(** What [AppSidebar] is under the provider. *)
Lemma app_sidebar_ok s pathname appName :
  AppSidebar_draws inherited_text catalogs (Some s) locale pathname appName
  = Ok (let icon := negb (sb_open s) && negb (sb_isMobile s) in
        let children := Ok (nav_of s pathname appName icon) in
        if sb_isMobile s then SheetSidebar (sb_openMobile s) SideLeft SIDEBAR_WIDTH_MOBILE children
        else let width := if sb_open s then SIDEBAR_WIDTH else SIDEBAR_WIDTH_ICON in
             RailSidebar APP_SIDEBAR (sidebar_state s) width width 0 children).
Proof.
  unfold AppSidebar_draws, Sidebar. cbn -[nav_children nav_of]. unfold sidebar_state.
  destruct (sb_isMobile s), (sb_open s); cbn -[nav_children nav_of]; by rewrite nav_children_ok.
Qed.
(** The one image read there is the third of the file, not the first. *)
Lemma read_sample_not_first_images :
  option_map fst
    (read_sample (fun _ => Some Samples.file_3_images)
                 (Samples.dataset_3_images 1) 0)
    = Some [[[Samples.gray 3]]] /\
  [[[Samples.gray 3]]] <> [[[Samples.gray 1]]].
Proof. split; [vm_compute; reflexivity|vm_compute; discriminate]. Qed.

(** ** The renderer leaves its input alone *)

Section Frame.

Context {F : Type} {SF : Scalar F}.

(** What an in-place operator would do, and [render] never does: the
    buffer it is given holds the new values afterwards. *)
Lemma overwrite_changes (l : nat) (g g0 : grid F) (s : store) :
  nth_error s l = Some g0 ->
  exists s', overwrite l g s = Some (tt, s') /\ nth_error s' l = Some g.
Proof.
  intros H. unfold overwrite. rewrite H. eexists. split; [reflexivity|].
  revert l H. induction s as [|b s IH]; intros [|l] H; simpl in *;
    try discriminate; auto.
Qed.


End Frame.


(** * Further properties *)

(** ** The terms of the BRDF, in exact arithmetic *)

Section TermsExact.

Import Exact.

Local Open Scope R_scope.

Lemma literal_zero : literal 0 1 = 0.
Proof. unfold literal. field. Qed.

Lemma literal_one : literal 1 1 = 1.
Proof. unfold literal. field. Qed.

Lemma literal_two : literal 2 1 = 2.
Proof. unfold literal. field. Qed.

Lemma literal_four : literal 4 1 = 4.
Proof. unfold literal. field. Qed.

Lemma fpow_pow (x : R) (n : nat) : fpow x n = x ^ n.
Proof.
  induction n as [|n IH]; simpl.
  - apply literal_one.
  - now rewrite <- IH.
Qed.

Lemma pow_unit (t : R) (n : nat) : 0 <= t <= 1 -> 0 <= t ^ n <= 1.
Proof.
  intros Ht. induction n as [|n IH]; simpl; [lra|nra].
Qed.

Lemma indicator_exact (x : R) :
  greater x (literal 0 1) = 0 \/ greater x (literal 0 1) = 1.
Proof. unfold greater. destruct (Rlt_dec _ _); auto. Qed.

Lemma indicator_positive (x : R) : 0 < x -> greater x (literal 0 1) = 1.
Proof.
  intros Hx. unfold greater. rewrite literal_zero.
  destruct (Rlt_dec 0 x); [reflexivity|lra].
Qed.

Lemma indicator_nonpositive (x : R) : x <= 0 -> greater x (literal 0 1) = 0.
Proof.
  intros Hx. unfold greater. rewrite literal_zero.
  destruct (Rlt_dec 0 x); [lra|reflexivity].
Qed.

Lemma clamp_lo_Rmax (lo x : R) : clamp_lo lo x = Rmax lo x.
Proof.
  unfold clamp_lo, Rmax.
  destruct (Rlt_dec x lo), (Rle_dec lo x); lra.
Qed.

(** The scalar Fresnel term lies between the specular albedo and 1. *)
Lemma fresnel_scalar_bounds (s vh : R) :
  0 <= s <= 1 -> 0 <= vh <= 1 ->
  s <= s + (1 - s) * (1 - vh) ^ 5 <= 1.
Proof.
  intros Hs Hvh.
  assert (Hp : 0 <= (1 - vh) ^ 5 <= 1) by (apply pow_unit; lra).
  nra.
Qed.

(** X1: Schlick's Fresnel term stays between the specular albedo and 1, is the
    albedo itself at normal incidence and 1 at grazing incidence. *)
Theorem compute_fresnel_bounds (s0 s1 s2 vh : R) :
  0 <= s0 <= 1 -> 0 <= s1 <= 1 -> 0 <= s2 <= 1 -> 0 <= vh <= 1 ->
  exists f0 f1 f2,
    compute_fresnel [s0; s1; s2] [vh] = [f0; f1; f2] /\
    s0 <= f0 <= 1 /\ s1 <= f1 <= 1 /\ s2 <= f2 <= 1 /\
    (vh = 1 -> [f0; f1; f2] = [s0; s1; s2]) /\
    (vh = 0 -> [f0; f1; f2] = [1; 1; 1]).
Proof.
  intros H0 H1 H2 Hvh.
  do 3 eexists. split.
  - unfold compute_fresnel, vadd, vmul. cbn [map bzip zip_with].
    rewrite fpow_pow. unfold one, fsub, fadd, fmul. cbn [lit Exact.scalar].
    rewrite literal_one. reflexivity.
  - repeat split; try (apply fresnel_scalar_bounds; assumption);
      intros ->; repeat f_equal; ring.
Qed.
(** The [try] block of lines 194-239. *)
Definition respond (up : Upstream) (type : value) (apiUrl : string) (payload : value)
  : M unit :=
  try_catch
    (response <- fetch up (upstream_call apiUrl payload) ;;
     if negb (ok response) then
       errorData <- lift (response_json response) ;;
       reason <- lift (failure_reason errorData) ;;
       throw (Error reason)
     else
       result <- lift (response_json response) ;;
       if strict_eq type "generateImage" then
         some <- lift (has_predictions result) ;;
         if some then
           res_status 200 ;;
           image <- lift (first_image result) ;;
           res_json (VObj [("base64Image", image)])
         else throw (Error "No image was generated.")
       else if strict_eq type "itinerary" then
           try_catch
             (jsonText <- lift (candidate_text result) ;;
              parsedJson <- lift (let* s := ToString jsonText in JSON_parse s) ;;
              res_status 200 ;;
              res_json parsedJson)
             (fun parseError =>
                console_error [LogText "Failed to parse itinerary JSON from model:";
                               LogError parseError] ;;
                original <- lift (candidate_text_opt result) ;;
                console_error [LogText "Original text from model:"; LogValue original] ;;
                res_status 500 ;;
                res_json (error_body
                  "The AI failed to generate a valid itinerary format. Please try again."))
       else
         res_status 200 ;;
         res_json result)
    (fun error =>
       console_error [LogText "Error in serverless function:"; LogError error] ;;
       res_status 500 ;;
       res_json (error_body (message error))).

(** [handler(req, res)], with [process.env.GEMINI_API_KEY] and the upstream
    as explicit arguments. *)
Definition handler (up : Upstream) (GEMINI_API_KEY : option string) (req : Request)
  : M unit :=
  if negb (String.eqb (req_method req) "POST") then
    res_status 405 ;;
    res_json (error_body "Method Not Allowed")
  else if key_missing GEMINI_API_KEY then
    res_status 500 ;;
    res_json (error_body "API key is not configured on the server.")
  else
    let API_KEY := match GEMINI_API_KEY with Some k => k | None => EmptyString end in
    tb <- lift (destructure (req_body req)) ;;
    let '(type, body) := tb in
    match build API_KEY type body with
    | Some (apiUrl, building) =>
        payload <- lift building ;;
        respond up type apiUrl payload
    | None =>
        res_status 400 ;;
        res_json (error_body "Invalid API request type")
    end.

End WithEngine.
End Superset.

(** ** The offline cache: src/sw.js *)

(** [hay.includes(needle)] *)
Fixpoint includes (needle hay : string) : bool :=
  if String.prefix needle hay then true
  else match hay with
       | EmptyString => false
       | String _ rest => includes needle rest
       end.

(** [s.startsWith(start)] *)
Definition startsWith (start s : string) : bool := String.prefix start s.

Module ServiceWorker.

Definition CACHE_NAME : string := "travel-hub-cache-v2".

Definition PRECACHE_ASSETS : list string :=
  [ "/";
    "/index.html";
    "https://cdn.tailwindcss.com";
    "https://cdn.jsdelivr.net/npm/marked/marked.min.js";
    "https://cdn.jsdelivr.net/npm/@supabase/supabase-js@2";
    "https://fonts.googleapis.com/css2?family=Inter:wght@100..900&display=swap" ].

(** [event.request]: its [method] and [url]. *)
Record FetchRequest : Type := { request_method : string; request_url : string }.

(** A response as the worker sees it: [status], [type] and [url] are the
    properties it reads, [content] stands for the rest. *)
Record NetworkResponse : Type := {
  response_status : nat;
  response_type : string;
  response_url : string;
  content : string
}.

(** What the worker does to its collaborators, in program order. *)
Inductive Effect : Type :=
| NetFetch (request : FetchRequest)
| CachesOpen (name : string)
| CacheMatch (name : string) (request : FetchRequest)
| CachesMatch (request : FetchRequest)
| CachePut (name : string) (request : FetchRequest) (response : NetworkResponse)
| CachesDelete (name : string)
| ClientsClaim
| ConsoleLog (text name : string)
| ConsoleError (text : string) (e : JsError).

(** How the promise given to [event.respondWith] settles; [Fulfilled None]
    is a promise fulfilled with [undefined]. *)
Inductive Settled : Type :=
| Fulfilled (response : option NetworkResponse)
| RejectedWith (e : JsError).

Definition settle (network : Completion NetworkResponse) : Settled :=
  match network with
  | Normal networkResponse => Fulfilled (Some networkResponse)
  | Throw e => RejectedWith e
  end.

(** The [fetch] listener (lines 44-108).  [hit] is what the cache lookup
    of the request resolves to ([None] for [undefined]) and [network] how
    [fetch(event.request)] settles; the cache storage itself is taken to
    answer [open] and [put], and a response [fetch] resolves with is an
    object, so the [!networkResponse] of line 86 is false.  The result is
    the promise handed to
    [event.respondWith] ([None] when the listener returns without calling
    it, which leaves the request to the browser) and the effects once all
    promises have settled. *)
Definition onfetch (request : FetchRequest) (hit : option NetworkResponse)
           (network : Completion NetworkResponse) : option Settled * list Effect :=
  if negb (String.eqb (request_method request) "GET") then
    (None, [])
  else if includes "fonts.gstatic.com" (request_url request) then
    (Some (match hit with
           | Some response => Fulfilled (Some response)
           | None => settle network
           end),
     [CachesOpen CACHE_NAME; CacheMatch CACHE_NAME request; NetFetch request]
     ++ match network with
        | Normal networkResponse => [CachePut CACHE_NAME request networkResponse]
        | Throw _ => []
        end)%list
  else if includes "/api/proxy" (request_url request) then
    (Some (settle network), [NetFetch request])
  else
    match hit with
    | Some response => (Some (Fulfilled (Some response)), [CachesMatch request])
    | None =>
        match network with
        | Normal networkResponse =>
            if (negb (Nat.eqb (response_status networkResponse) 200)
                || negb (String.eqb (response_type networkResponse) "basic"))
               && negb (startsWith "chrome-extension://" (response_url networkResponse))
            then (Some (Fulfilled (Some networkResponse)),
                  [CachesMatch request; NetFetch request])
            else (Some (Fulfilled (Some networkResponse)),
                  [CachesMatch request; NetFetch request;
                   CachesOpen CACHE_NAME; CachePut CACHE_NAME request networkResponse])
        | Throw error =>
            (Some (Fulfilled None),
             [CachesMatch request; NetFetch request;
              ConsoleError "Service Worker: Fetch failed" error])
        end
    end.

(** The cache storage: the named caches in creation order, each with its
    entries. *)
Definition CacheStorage : Type := list (string * list (FetchRequest * NetworkResponse)).

(** [caches.delete(cacheName)] *)
Definition caches_delete (cacheName : string) (caches : CacheStorage) : CacheStorage :=
  filter (fun cache => negb (String.eqb (fst cache) cacheName)) caches.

▸ **DIRECTIONS FOR THIS TASK**
This exercise requires the lines of the entries containing the string "resolves".

▸ **YOUR SOLUTION**
    of the request resolves to ([None] for [undefined]) and [network] how
    answer [open] and [put], and a response [fetch] resolves with is an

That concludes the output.